We went down the last remaining passage. It led into a map room warded by the first significant magical trap I've encountered. Liamae confirmed it to be a class five incendiary, possibly mobile. I started with a standard Caldwell matrix. That suppressed the cardinal harmonics allowing me to access the dweomer imprimatur. I wasn't completely certain that the trigger was stripped so I dragontongued the base pairs and Liamae was able to confirm that the trap was clear.

I've enclosed a copy of Urol's paper on the subject of the map room and the other things we uncovered of an historical nature. For all of his eccentricities Urol might make a fine addition to our ranks.

We then came across a room barricaded by a wall of stone spell. Liamae and Dexter provided us access. Beyond we found a burial pyramid and a crazed man-bat. The man-bat launched itself at us and while we fought it was joined by a will o' the wisp. It was a hard battle, but in the end we won.

Exploration of the pyramid revealed a mummified corpse. I was quiet happy to discover that it wasn't the walking, Garnham attacking, type of mummy and was content to lay there all ancient and shriveled.

The man-bat had been guarding the treasure of an ancient Olman bat god. A golden bat statue weighing several pounds apparently made of solid gold. It radiates a slight magic, but we have yet to identify it.

We spent several hours letting Urol take notes and etchings. Before we left we restored two of the adventurers, a dwarven woman and a woman wearing the symbol of the Witchwardens. They seemed healthy enough, but are too disoriented to talk right now. We've secured their friends.

On a personal note I have fallen in love with Lavinia. My objectivity cannot be counted on in regards to her. I can tell you that I have believed for a while that she will make an excellent Seeker. She is a master at statecraft, a steady swordswoman and possesses an indomitable spirit.

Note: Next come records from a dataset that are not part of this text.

(** * Stock holdings slice of the Zakat calculator store

    A shallow embedding of [src/store/modules/stocks.ts]: the
    passive-investment state migrator, the active holdings registry, the
    batch price refresh and the read-side aggregation getters, followed by
    the properties established about them.

    Conventions of the embedding.
    - A JavaScript [number] is an IEEE 754 binary64 value, i.e. a primitive
      [float]; [NaN] and the infinities are ordinary inhabitants.
    - Untyped persisted state (the argument of the migrator) is a [JsValue].
    - The typed store ([ZakatState], [StockValues], [ActiveStock]) is a
      record per TypeScript interface; optional members are [option]s.
    - Code that may raise returns a [Completion]; [try]/[catch] is
      [tryCatch].
    - [await]ed collaborators (the price source, the currency converter)
      and the wall clock are explicit arguments.
    - Strings are ASCII: [toUpperCase] maps [a-z] to [A-Z] and leaves every
      other byte alone. *)

From Stdlib Require Import Floats Ascii String ZArith.
From stdpp Require Import base option list strings.

Local Open Scope string_scope.
Set Warnings "-inexact-float".

(** ** JavaScript numbers *)

Module Num.

Definition number := float.

(** [ToBoolean] on a number: [0], [-0] and [NaN] are falsy. *)
Definition truthy (x : number) : bool :=
  negb (PrimFloat.is_zero x || PrimFloat.is_nan x).

(** [x || 0] on a number. *)
Definition orZero (x : number) : number :=
  if truthy x then x else 0%float.

(** [Number.isFinite(x)], and the global [isFinite(x)], on a number. *)
Definition isFinite (x : number) : bool := PrimFloat.is_finite x.

(** [Number.isFinite(x) ? x : 0]. *)
Definition finiteOrZero (x : number) : number :=
  if isFinite x then x else 0%float.

(** [a > b]. *)
Definition gt (a b : number) : bool := PrimFloat.ltb b a.

(** [a <= b]. *)
Definition le (a b : number) : bool := PrimFloat.leb a b.

(** [a !== b] on numbers ([NaN !== NaN] holds, [0 !== -0] does not). *)
Definition strictNe (a b : number) : bool := negb (PrimFloat.eqb a b).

In my eyes she eclipses all others of her sex.
 

Morrow

First Post
A Letter to Lavinia (Garnham)

Lavinia,

I have never been accused of being an optimist.

The kind of hope needed for that attitude is rare where I come from and is quickly beaten down when it does appear.

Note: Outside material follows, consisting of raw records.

Lemma digits_value_uint d acc :
  digits_value acc (map byte (list_ascii_of_string (NilEmpty.string_of_uint d)))
  = uint_value acc d.
Proof.
  revert acc. induction d; intros acc; simpl; rewrite ?IHd; try reflexivity.
  now rewrite Z.add_0_r.
Qed.

Lemma uint_value_acc d p : Zpos (Pos.of_uint_acc d p) = uint_value (Zpos p) d.
Proof.
  revert p. induction d; intros p; cbn [Pos.of_uint_acc uint_value];
    try reflexivity; rewrite IHd; f_equal; lia.
Qed.

Lemma uint_value_of_uint d : uint_value 0 d = Z.of_N (Pos.of_uint d).
Proof.
  induction d; simpl; try reflexivity; try exact IHd;
    rewrite uint_value_acc; reflexivity.
Qed.

Lemma n_to_string_value n :
  digits_value 0 (map byte (list_ascii_of_string (n_to_string n))) = Z.of_N n.
Proof.
  unfold n_to_string. rewrite digits_value_uint, uint_value_of_uint.
  change (Pos.of_uint (N.to_uint n)) with (N.of_uint (N.to_uint n)).
  now rewrite DecimalN.Unsigned.of_to.
Qed.

Lemma n_to_string_nonempty n : map byte (list_ascii_of_string (n_to_string n)) <> [].
Proof.
  intros H. pose proof (n_to_string_value n) as V. rewrite H in V.
  simpl in V. assert (n = 0%N) by lia. subst n. discriminate H.
Qed.

Lemma z_to_string_nonneg z : 0 <= z -> z_to_string z = n_to_string (Z.to_N z).
Proof. destruct z; intros H; [reflexivity|reflexivity|lia]. Qed.

(** A double [0 <= z < 10^16] is printed positionally and re-normalised
    to itself. *)
Lemma clean_price_fin z :
  0 <= z < 10 ^ 16 -> round_int z = Fin z -> clean_price (PFloat (Fin z)) = PFloat (Fin z).
Proof.
  intros Hz Hr. unfold clean_price, py_str, float_repr.
  rewrite Z.abs_eq by lia.
  destruct (Z.ltb_spec z (10 ^ 16)); [|lia].
  rewrite z_to_string_nonneg by lia.
  unfold n_to_string at 1.
  rewrite decode_ascii_app by apply uint_ascii.
  fold (n_to_string (Z.to_N z)).
  pose proof (n_to_string_value (Z.to_N z)) as V.
  pose proof (n_to_string_nonempty (Z.to_N z)) as Ne.
  pose proof (uint_decimal (N.to_uint (Z.to_N z))) as D.
  fold (n_to_string (Z.to_N z)) in D.
  rewrite Z2N.id in V by lia.
  revert V Ne D. generalize (map byte (list_ascii_of_string (n_to_string (Z.to_N z)))).
  intros d V Ne D.
  change (decode ".0") with [46%N; 48%N].
  assert (Dc : forallb is_dc d = true).
  { apply forallb_forall. intros u Hu. rewrite forallb_forall in D.
    apply decimal_dc, D, Hu. }
  assert (R : re_search (d ++ [46%N; 48%N]) = Some (take_run (d ++ [46%N; 48%N]))).
  { apply (re_search_after [] _ eq_refl). destruct d as [|u d]; [contradiction|].
    simpl in Dc |- *. apply andb_true_iff in Dc as [Hu _]. exact Hu. }
  rewrite R.
  rewrite (take_run_app_dot d _ Dc), (remove_commas_id d D), (py_float_digits d D).
  destruct d; [contradiction|]. rewrite V, Hr. reflexivity.
Qed.
Lemma unclosed_quote_rejected_witness :
  let self := MCPTrust.mk "/mock/mcptrust" in
  let w := Scripted.start (Scripted.scripted [Scripted.exited 0 "" ""]) in
  MCPTrust.lock self (Some "npx -y 'my server") None Defaults.lockfile
    Defaults.pin Defaults.verify_provenance None None None w
  = (inl (ValueError "No closing quotation"), w).
Proof.
  intros self w.
  destruct (unclosed_quote_rejected self w
              [Spec.Bare "npx"; Spec.Bare "-y"] "my server" None
              Defaults.lockfile Defaults.preset Defaults.pin
              Defaults.verify_provenance None None None false)
    as (_ & Hlock & _); [repeat constructor | reflexivity | reflexivity |].
  exact Hlock.
Defined.

(** ** Command strings in general *)

Section lines.
Import shlex Spec SpecMore.

Lemma quoted_text_ok (w : word) :
  in_quotes w = true → well_written w = true →
  ∃ q, written w = String q (text w +:+ String q "")
       ∧ quotes q = true ∧ whitespace q = false
       ∧ all_chars
           (λ c, negb (Ascii.eqb c q) && negb (escape c && escapedquotes q))
           (text w) = true.
Proof.
  destruct w as [t|t|t]; [done| |]; intros _ Hall;
    cbn [well_written written text] in *.
  - exists Py.squote. repeat split. clear -Hall.
    induction t as [|c t IH]; [done|]. cbn [all_chars] in *.
    apply andb_prop in Hall as [Hc Ht].
    rewrite Hc, (IH Ht). by rewrite andb_false_r.
  - exists Py.dquote. repeat split. clear -Hall.
    induction t as [|c t IH]; [done|]. cbn [all_chars] in *.
    apply andb_prop in Hall as [Hc Ht].
    rewrite (IH Ht), andb_true_r. apply negb_true_iff in Hc.
    apply orb_false_elim in Hc as [-> ->]. done.
Qed.

(** Inside a word, a piece adds its text to the token. *)
Lemma read_piece (w : word) :
  ∀ escapedstate quoted token rest,
    well_written w = true →
    read InWord escapedstate quoted token (written w +:+ rest)
    = read InWord escapedstate (quoted || in_quotes w)
        (token +:+ text w) rest.
Proof.
  intros esc quoted token rest Hw.
  destruct (in_quotes w) eqn:Hq.
  - destruct (quoted_text_ok w Hq Hw) as (q & -> & Hquote & Hws & Hall).
    rewrite append_cons, append_assoc, append_cons. cbn [read].
    rewrite Hws, Hquote, orb_true_r. cbn [String.append].
    by apply read_quoted.
  - destruct w as [t|t|t]; try done. cbn [well_written written text] in *.
    apply andb_prop in Hw as [_ Hall]. rewrite orb_false_r.
    by apply read_bare.
Qed.

Lemma read_pieces (pieces : list word) :
  ∀ escapedstate quoted token rest,
    Forall (λ piece, well_written piece = true) pieces →
    Py.nonempty token || quoted = true →
    ∃ quoted',
      read InWord escapedstate quoted token (token_written pieces +:+ rest)
      = read InWord escapedstate quoted' (token +:+ token_text pieces) rest
      ∧ Py.nonempty (token +:+ token_text pieces) || quoted' = true.
Proof.
  induction pieces as [|w pieces IH]; intros esc quoted token rest Hall Hne.
  - exists quoted. cbn [token_written token_text foldr String.append].
    by rewrite append_nil_r.
  - apply Forall_cons in Hall as [Hw Hall].
    cbn [token_written token_text foldr].
    fold (token_written pieces). fold (token_text pieces).
    rewrite append_assoc, (read_piece w _ _ _ _ Hw).
    destruct (IH esc (quoted || in_quotes w) (token +:+ text w) rest Hall)
      as (quoted' & Hread & Hne').
    { destruct token, quoted; try done; by rewrite orb_true_r. }
    exists quoted'. by rewrite <- append_assoc, Hread.
Qed.

(** A token that starts on a blank state. *)
Lemma read_token_start (pieces : list word) (rest : string) :
  pieces ≠ [] →
  Forall (λ piece, well_written piece = true) pieces →
  ∃ quoted,
    read Blank Blank false "" (token_written pieces +:+ rest)
    = read InWord Blank quoted (token_text pieces) rest
    ∧ Py.nonempty (token_text pieces) || quoted = true.
Proof.
  destruct pieces as [|w pieces]; [done|]. intros _ Hall.
  apply Forall_cons in Hall as [Hw Hall].
  cbn [token_written token_text foldr].
  fold (token_written pieces). fold (token_text pieces).
  rewrite append_assoc.
  destruct (read_word w (token_written pieces +:+ rest) Hw) as [-> Hne].
  by apply read_pieces.
Qed.

(** The end of a token: the end of the string, or a blank. *)
Lemma read_token_end (quoted : bool) (token blanks rest : string)
    (tokens : list string) :
  Py.nonempty token || quoted = true →
  all_chars whitespace blanks = true →
  (blanks = "" → rest = "") →
  read Blank Blank false "" rest = inr tokens →
  read InWord Blank quoted token (blanks +:+ rest) = inr (token :: tokens).
Proof.
  intros Hne Hblanks Hend Hrest.
  assert (Hemit : ∀ more, emit quoted token (inr more) = inr (token :: more)).
  { intros more. unfold emit.
    apply orb_true_iff in Hne as [-> | ->]; by rewrite ?andb_false_r. }
  destruct blanks as [|c blanks].
  - rewrite (Hend eq_refl) in *. cbn [String.append read].
    rewrite Hemit. cbn [read] in Hrest. unfold emit in Hrest.
    cbn in Hrest. by injection Hrest as <-.
  - cbn [all_chars] in Hblanks. apply andb_prop in Hblanks as [Hc Hblanks].
    cbn [String.append read]. rewrite Hc, Hne.
    by rewrite (read_blanks _ _ Hblanks), Hrest, Hemit.
Qed.

Lemma read_line (tokens : list (string * list word)) (trailing : string) :
  all_chars whitespace trailing = true →
  Forall token_ok tokens →
  Forall set_off (tail tokens) →
  read Blank Blank false "" (line tokens trailing)
  = inr (token_text ∘ snd <$> tokens).
Proof.
  intros Htrailing. induction tokens as [|[blanks pieces] tokens IH].
  - intros _ _. cbn [line fmap list_fmap].
    rewrite <- (append_nil_r trailing). by rewrite (read_blanks _ _ Htrailing).
  - intros [(Hblanks & Hpieces & Hall) Hok]%Forall_cons Hoff.
    cbn [fst snd tail] in *. cbn [line fmap list_fmap compose snd].
    rewrite (read_blanks _ _ Hblanks).
    destruct (read_token_start pieces (line tokens trailing) Hpieces Hall)
      as (quoted & -> & Hne).
    destruct tokens as [|[blanks' pieces'] tokens].
    + cbn [line fmap list_fmap].
      rewrite <- (append_nil_r trailing).
      by apply read_token_end.
    + apply Forall_cons in Hoff as [Hoff' Hoff].
      apply Forall_cons in Hok as [(Hblanks' & Hpieces' & Hall') Hok].
      cbn [fst snd] in *. unfold set_off in Hoff'. cbn [fst] in Hoff'.
      change (line ((blanks', pieces') :: tokens) trailing)
        with (blanks' +:+ token_written pieces' +:+ line tokens trailing).
      apply read_token_end; [done | done | done |].
      rewrite <- (read_blanks blanks' _ Hblanks').
      change (blanks' +:+ token_written pieces' +:+ line tokens trailing)
        with (line ((blanks', pieces') :: tokens) trailing).
      apply IH; [by apply Forall_cons | exact Hoff].
Qed.
End lines.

I have found myself hopeful since leaving Fort Blackwell. While my worse, if wiser, self steeled itself for your rejection another Garnham dreamed of other futures.

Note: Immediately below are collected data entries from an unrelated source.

(** A URL without a failure marker whose request, directory creation
    and write all succeed is saved in the image folder under the SKU,
    with the extension of the URL's path, or [.jpg] when it has none;
    the three calls happen in this order. *)
Theorem download_saves_under_sku :
  forall url sku st resp w1 path w2 w3,
    url <> [] ->
    is_failure_marker url = false ->
    requests_get (world st) url true = (Ok resp, w1) ->
    (400 <=? status_code resp)%Z && (status_code resp <? 600)%Z = false ->
    urlparse_path url = Ok path ->
    makedirs w1 IMAGE_FOLDER = (Ok tt, w2) ->
    save_body w2 (path_join IMAGE_FOLDER (sku ++ image_ext path)) resp = (Ok tt, w3) ->
    download_image (Some url) sku st =
    (Ok (Some (path_join IMAGE_FOLDER (sku ++ image_ext path))),
     {| world := w3;
        trace := trace st ++ [EvGet url true; EvMakedirs IMAGE_FOLDER;
                              EvSaveFile (path_join IMAGE_FOLDER (sku ++ image_ext path))] |}).
Proof.
  intros url sku st resp w1 path w2 w3 Hn Hm Hget Hst Hpath Hmk Hsave.
  unfold download_image.
  match goal with |- context [if ?b then _ else _] =>
    replace b with false by (symmetry; apply download_guard_false; assumption) end.
  unfold try_except, bind, call, raise_for_status, lift.
  rewrite Hget, Hst. cbn [ret world trace]. rewrite Hpath.
  fold (image_ext path). rewrite Hmk. cbn [world trace]. rewrite Hsave.
  rewrite <- !app_assoc. reflexivity.
Qed.

Lemma download_request_failed :
  forall url sku st w,
    url <> [] ->
    is_failure_marker url = false ->
    (exists e, requests_get (world st) url true = (Raise e, w)) \/
    (exists resp,
        requests_get (world st) url true = (Ok resp, w) /\
        (400 <=? status_code resp)%Z && (status_code resp <? 600)%Z = true) ->
    download_image (Some url) sku st =
    (Ok (Some DOWNLOAD_ERROR), {| world := w; trace := trace st ++ [EvGet url true] |}).
Proof.
  intros url sku st w Hn Hm H.
  unfold download_image.
  match goal with |- context [if ?b then _ else _] =>
    replace b with false by (symmetry; apply download_guard_false; assumption) end.
  unfold try_except, bind, call, raise_for_status.
  destruct H as [[e He]|[resp [He Hs]]]; rewrite He; [|rewrite Hs]; reflexivity.
Qed.

(** When the request fails, or answers with a status from 400 to 599,
    the result is the download-error marker and the file system is not
    touched. *)
Theorem failed_request_no_file :
  forall url sku st w,
    url <> [] ->
    is_failure_marker url = false ->
    (exists e, requests_get (world st) url true = (Raise e, w)) \/
    (exists resp,
        requests_get (world st) url true = (Ok resp, w) /\
        (400 <=? status_code resp)%Z && (status_code resp <? 600)%Z = true) ->
    download_image (Some url) sku st =
    (Ok (Some DOWNLOAD_ERROR), {| world := w; trace := trace st ++ [EvGet url true] |}).
Proof. exact download_request_failed. Qed.

Lemma download_image_trace :
  forall url sku st,
    exists r st' evs,
      download_image (Some url) sku st = (Ok (Some r), st') /\
      trace st' = trace st ++ evs /\
      download_events url evs /\
      ((r = url /\ st' = st) \/
       r = DOWNLOAD_ERROR \/
       exists path,
         r = path_join IMAGE_FOLDER (sku ++ image_ext path) /\
         evs = [EvGet url true; EvMakedirs IMAGE_FOLDER; EvSaveFile r]).
Proof.
  intros url sku st. unfold download_image.
  match goal with |- context [if ?b then _ else _] => destruct b end.
  - exists url, st, []. rewrite app_nil_r.
    split; [reflexivity|]. split; [reflexivity|].
    split; [left; reflexivity | left; split; reflexivity].
  - unfold try_except, bind, call, raise_for_status, lift.
    destruct (requests_get (world st) url true) as [[resp|e] w1].
    2:{ eexists; eexists; exists [EvGet url true]. cbn.
        repeat split; [right; left; reflexivity | right; left; reflexivity]. }
    destruct ((400 <=? status_code resp)%Z && (status_code resp <? 600)%Z).
    { eexists; eexists; exists [EvGet url true]. cbn.
      repeat split; [right; left; reflexivity | right; left; reflexivity]. }
    cbn [ret world trace].
    destruct (urlparse_path url) as [path|e].
    2:{ eexists; eexists; exists [EvGet url true]. cbn.
        repeat split; [right; left; reflexivity | right; left; reflexivity]. }
    fold (image_ext path).
    destruct (makedirs w1 IMAGE_FOLDER) as [[[]|e] w2]; cbn [world trace].
    2:{ eexists; eexists; exists [EvGet url true; EvMakedirs IMAGE_FOLDER]. cbn.
        rewrite <- !app_assoc.
        repeat split; [right; right; left; reflexivity | right; left; reflexivity]. }
    destruct (save_body w2 (path_join IMAGE_FOLDER (sku ++ image_ext path)) resp)
      as [[[]|e] w3].
    + eexists; eexists;
        exists [EvGet url true; EvMakedirs IMAGE_FOLDER;
                EvSaveFile (path_join IMAGE_FOLDER (sku ++ image_ext path))].
      cbn. rewrite <- !app_assoc. repeat split.
      * right; right; right. eexists. reflexivity.
      * right; right. exists path. split; reflexivity.
    + eexists; eexists;
        exists [EvGet url true; EvMakedirs IMAGE_FOLDER;
                EvSaveFile (path_join IMAGE_FOLDER (sku ++ image_ext path))].
      cbn. rewrite <- !app_assoc. repeat split.
      * right; right; right. eexists. reflexivity.
      * right; left. reflexivity.
Qed.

Then I saw you coming aboard the Nixie wearing your new sword. You are stunning wearing my greatest hope.

I apologize for my behavior in Blackwell. Not what I said, but the way I thrust it upon you. It was rude of me and I'm sorry.

I have been interested in you for some time now. I saw your beauty at the dinner table that first night, your strength as you discovered the truth about your brother, your wit as you dealt with the Dawn Council and your skill while dueling devils. You are amazing.

It took me until Blackwell for my fear of not telling you my feelings to overcome my fear of your rejection. I tried to put this down on paper, but the words weren't right and it was best that I tell you to your face.

I'm writing this in the heart of the Olman ruins. Urol is busy with his etchings and Liamae has agreed to play courier for me so I'm taking advantage of a few quiet hours to write the first love letter I have ever written.

If we were still in Sasserine I would ask you out dancing, but that won't be an option.

I would very much like to walk with you on the beach, share a good bottle of wine and watch the sunset together.